YOUR INSTRUCTIONS >> Each line of the records below that holds "Text" should be returned.
--- START ---
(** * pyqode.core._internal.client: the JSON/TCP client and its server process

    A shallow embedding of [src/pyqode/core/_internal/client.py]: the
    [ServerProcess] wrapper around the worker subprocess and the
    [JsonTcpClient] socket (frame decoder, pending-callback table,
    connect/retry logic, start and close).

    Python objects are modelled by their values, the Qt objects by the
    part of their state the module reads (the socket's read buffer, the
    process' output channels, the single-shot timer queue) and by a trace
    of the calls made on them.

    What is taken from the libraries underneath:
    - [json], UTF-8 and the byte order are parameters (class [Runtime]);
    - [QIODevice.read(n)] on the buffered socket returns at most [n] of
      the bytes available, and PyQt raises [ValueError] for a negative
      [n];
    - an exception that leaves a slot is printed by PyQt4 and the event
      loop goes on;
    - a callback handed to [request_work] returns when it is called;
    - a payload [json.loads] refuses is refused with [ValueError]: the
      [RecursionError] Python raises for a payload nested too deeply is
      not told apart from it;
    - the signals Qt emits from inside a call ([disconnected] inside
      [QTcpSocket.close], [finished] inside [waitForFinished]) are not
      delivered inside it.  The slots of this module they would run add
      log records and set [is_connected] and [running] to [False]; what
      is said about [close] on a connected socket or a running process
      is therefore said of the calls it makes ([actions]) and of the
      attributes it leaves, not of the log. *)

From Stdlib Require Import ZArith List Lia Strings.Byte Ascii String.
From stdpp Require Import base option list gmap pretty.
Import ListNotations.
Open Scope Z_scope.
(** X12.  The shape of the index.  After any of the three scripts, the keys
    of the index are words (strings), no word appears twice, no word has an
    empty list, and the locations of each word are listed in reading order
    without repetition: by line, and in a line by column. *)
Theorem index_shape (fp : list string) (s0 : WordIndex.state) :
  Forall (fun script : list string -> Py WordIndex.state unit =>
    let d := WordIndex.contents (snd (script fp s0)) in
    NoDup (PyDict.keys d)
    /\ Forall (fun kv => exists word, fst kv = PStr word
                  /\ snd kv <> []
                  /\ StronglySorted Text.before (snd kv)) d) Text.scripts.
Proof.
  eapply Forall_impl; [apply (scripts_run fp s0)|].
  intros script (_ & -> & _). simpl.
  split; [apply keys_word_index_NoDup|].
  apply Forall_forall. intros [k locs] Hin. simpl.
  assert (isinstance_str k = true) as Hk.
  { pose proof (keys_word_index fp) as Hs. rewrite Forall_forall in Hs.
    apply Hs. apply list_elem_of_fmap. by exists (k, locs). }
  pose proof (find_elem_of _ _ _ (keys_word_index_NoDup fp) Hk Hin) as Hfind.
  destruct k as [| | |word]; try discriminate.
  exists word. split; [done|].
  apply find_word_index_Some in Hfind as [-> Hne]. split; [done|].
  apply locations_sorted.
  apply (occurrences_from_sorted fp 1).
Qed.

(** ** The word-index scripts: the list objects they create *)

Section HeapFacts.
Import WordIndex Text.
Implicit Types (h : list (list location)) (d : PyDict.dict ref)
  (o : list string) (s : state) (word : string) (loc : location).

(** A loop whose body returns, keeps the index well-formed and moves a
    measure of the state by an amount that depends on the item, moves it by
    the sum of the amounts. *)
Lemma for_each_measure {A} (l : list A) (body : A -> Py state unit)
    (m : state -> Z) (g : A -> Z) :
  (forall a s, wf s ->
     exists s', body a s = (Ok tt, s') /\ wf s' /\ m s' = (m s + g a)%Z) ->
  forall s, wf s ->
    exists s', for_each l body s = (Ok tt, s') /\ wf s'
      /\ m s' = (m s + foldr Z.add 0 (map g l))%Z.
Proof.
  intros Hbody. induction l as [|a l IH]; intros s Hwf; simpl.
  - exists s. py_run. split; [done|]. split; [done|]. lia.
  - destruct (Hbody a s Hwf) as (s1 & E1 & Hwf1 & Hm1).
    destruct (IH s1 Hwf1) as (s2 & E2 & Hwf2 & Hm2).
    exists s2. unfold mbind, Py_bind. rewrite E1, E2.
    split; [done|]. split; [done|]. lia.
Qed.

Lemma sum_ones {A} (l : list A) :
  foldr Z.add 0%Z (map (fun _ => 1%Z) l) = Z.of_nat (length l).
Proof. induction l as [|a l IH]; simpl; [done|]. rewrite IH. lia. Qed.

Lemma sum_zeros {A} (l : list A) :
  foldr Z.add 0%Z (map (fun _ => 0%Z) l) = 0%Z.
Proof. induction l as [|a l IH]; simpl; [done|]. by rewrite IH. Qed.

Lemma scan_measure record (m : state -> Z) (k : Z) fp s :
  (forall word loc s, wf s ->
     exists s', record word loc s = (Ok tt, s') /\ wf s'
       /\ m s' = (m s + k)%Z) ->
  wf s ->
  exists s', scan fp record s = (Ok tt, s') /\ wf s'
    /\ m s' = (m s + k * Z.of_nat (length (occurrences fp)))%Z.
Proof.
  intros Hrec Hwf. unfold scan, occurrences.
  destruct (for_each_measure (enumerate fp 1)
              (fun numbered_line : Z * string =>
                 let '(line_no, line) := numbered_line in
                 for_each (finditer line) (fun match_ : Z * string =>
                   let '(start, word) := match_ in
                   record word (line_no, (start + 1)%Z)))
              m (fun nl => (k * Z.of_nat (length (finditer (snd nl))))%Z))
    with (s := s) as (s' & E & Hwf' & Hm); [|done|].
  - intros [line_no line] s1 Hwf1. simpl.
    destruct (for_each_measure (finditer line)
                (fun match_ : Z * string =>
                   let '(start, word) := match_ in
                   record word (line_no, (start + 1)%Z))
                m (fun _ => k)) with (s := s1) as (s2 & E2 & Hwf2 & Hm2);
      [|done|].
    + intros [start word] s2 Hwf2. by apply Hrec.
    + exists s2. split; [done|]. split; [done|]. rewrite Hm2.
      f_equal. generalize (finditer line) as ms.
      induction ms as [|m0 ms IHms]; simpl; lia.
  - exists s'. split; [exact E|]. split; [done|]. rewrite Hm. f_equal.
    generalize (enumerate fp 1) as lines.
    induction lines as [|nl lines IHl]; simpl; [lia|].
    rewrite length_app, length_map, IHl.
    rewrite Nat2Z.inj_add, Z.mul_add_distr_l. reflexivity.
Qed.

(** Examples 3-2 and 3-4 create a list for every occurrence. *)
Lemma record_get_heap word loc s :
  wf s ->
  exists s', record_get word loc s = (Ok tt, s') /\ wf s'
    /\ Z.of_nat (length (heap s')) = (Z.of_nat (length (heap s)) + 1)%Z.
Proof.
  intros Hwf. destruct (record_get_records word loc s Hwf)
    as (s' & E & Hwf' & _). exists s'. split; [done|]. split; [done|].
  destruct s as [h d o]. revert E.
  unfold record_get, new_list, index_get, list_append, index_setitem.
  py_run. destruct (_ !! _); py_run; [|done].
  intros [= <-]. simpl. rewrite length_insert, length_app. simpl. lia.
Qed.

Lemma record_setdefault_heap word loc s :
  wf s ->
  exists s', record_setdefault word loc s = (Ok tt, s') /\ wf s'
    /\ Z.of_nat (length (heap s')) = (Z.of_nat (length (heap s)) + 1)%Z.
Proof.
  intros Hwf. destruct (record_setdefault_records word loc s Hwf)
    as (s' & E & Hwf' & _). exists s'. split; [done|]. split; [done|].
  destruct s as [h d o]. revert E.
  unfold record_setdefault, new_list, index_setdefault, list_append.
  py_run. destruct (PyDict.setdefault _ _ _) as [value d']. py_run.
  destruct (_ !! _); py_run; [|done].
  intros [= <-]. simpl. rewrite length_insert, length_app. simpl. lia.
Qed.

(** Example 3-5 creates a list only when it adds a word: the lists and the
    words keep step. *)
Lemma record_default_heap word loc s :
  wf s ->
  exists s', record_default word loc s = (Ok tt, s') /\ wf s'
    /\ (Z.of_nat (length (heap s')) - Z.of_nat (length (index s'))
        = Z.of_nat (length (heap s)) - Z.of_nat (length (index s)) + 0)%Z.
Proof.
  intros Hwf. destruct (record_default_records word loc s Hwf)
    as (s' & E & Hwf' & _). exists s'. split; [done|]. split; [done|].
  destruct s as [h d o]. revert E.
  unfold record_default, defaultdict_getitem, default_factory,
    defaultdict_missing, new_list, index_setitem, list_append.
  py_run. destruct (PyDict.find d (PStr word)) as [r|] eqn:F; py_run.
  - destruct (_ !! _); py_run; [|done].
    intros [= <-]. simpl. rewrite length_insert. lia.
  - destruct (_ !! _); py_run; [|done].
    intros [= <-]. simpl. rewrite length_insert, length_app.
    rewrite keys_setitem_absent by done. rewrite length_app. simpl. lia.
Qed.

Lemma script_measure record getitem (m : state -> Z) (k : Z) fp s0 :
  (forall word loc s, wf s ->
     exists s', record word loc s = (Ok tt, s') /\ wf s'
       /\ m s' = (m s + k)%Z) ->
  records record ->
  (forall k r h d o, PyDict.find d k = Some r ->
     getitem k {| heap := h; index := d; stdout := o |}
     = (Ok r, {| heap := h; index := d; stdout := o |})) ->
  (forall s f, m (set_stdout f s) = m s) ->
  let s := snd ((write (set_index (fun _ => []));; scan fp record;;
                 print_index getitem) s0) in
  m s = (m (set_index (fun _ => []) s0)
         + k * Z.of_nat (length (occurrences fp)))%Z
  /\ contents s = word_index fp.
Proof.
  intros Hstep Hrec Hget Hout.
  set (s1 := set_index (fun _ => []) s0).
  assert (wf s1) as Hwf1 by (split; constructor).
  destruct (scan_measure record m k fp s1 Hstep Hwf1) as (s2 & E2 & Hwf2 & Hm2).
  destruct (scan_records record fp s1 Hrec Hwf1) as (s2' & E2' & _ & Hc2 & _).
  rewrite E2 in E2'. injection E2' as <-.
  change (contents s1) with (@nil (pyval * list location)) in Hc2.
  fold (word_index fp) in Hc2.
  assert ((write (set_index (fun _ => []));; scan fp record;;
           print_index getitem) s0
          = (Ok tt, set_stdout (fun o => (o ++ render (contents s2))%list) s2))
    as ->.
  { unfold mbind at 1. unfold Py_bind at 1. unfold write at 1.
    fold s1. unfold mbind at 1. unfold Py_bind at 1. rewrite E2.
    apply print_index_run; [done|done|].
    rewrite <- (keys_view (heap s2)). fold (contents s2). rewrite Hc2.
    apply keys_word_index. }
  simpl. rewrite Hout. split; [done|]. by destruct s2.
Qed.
--- END ---
RESPONSE AREA >>
                  /\ StronglySorted Text.before (snd kv)) d) Text.scripts.
Import WordIndex Text.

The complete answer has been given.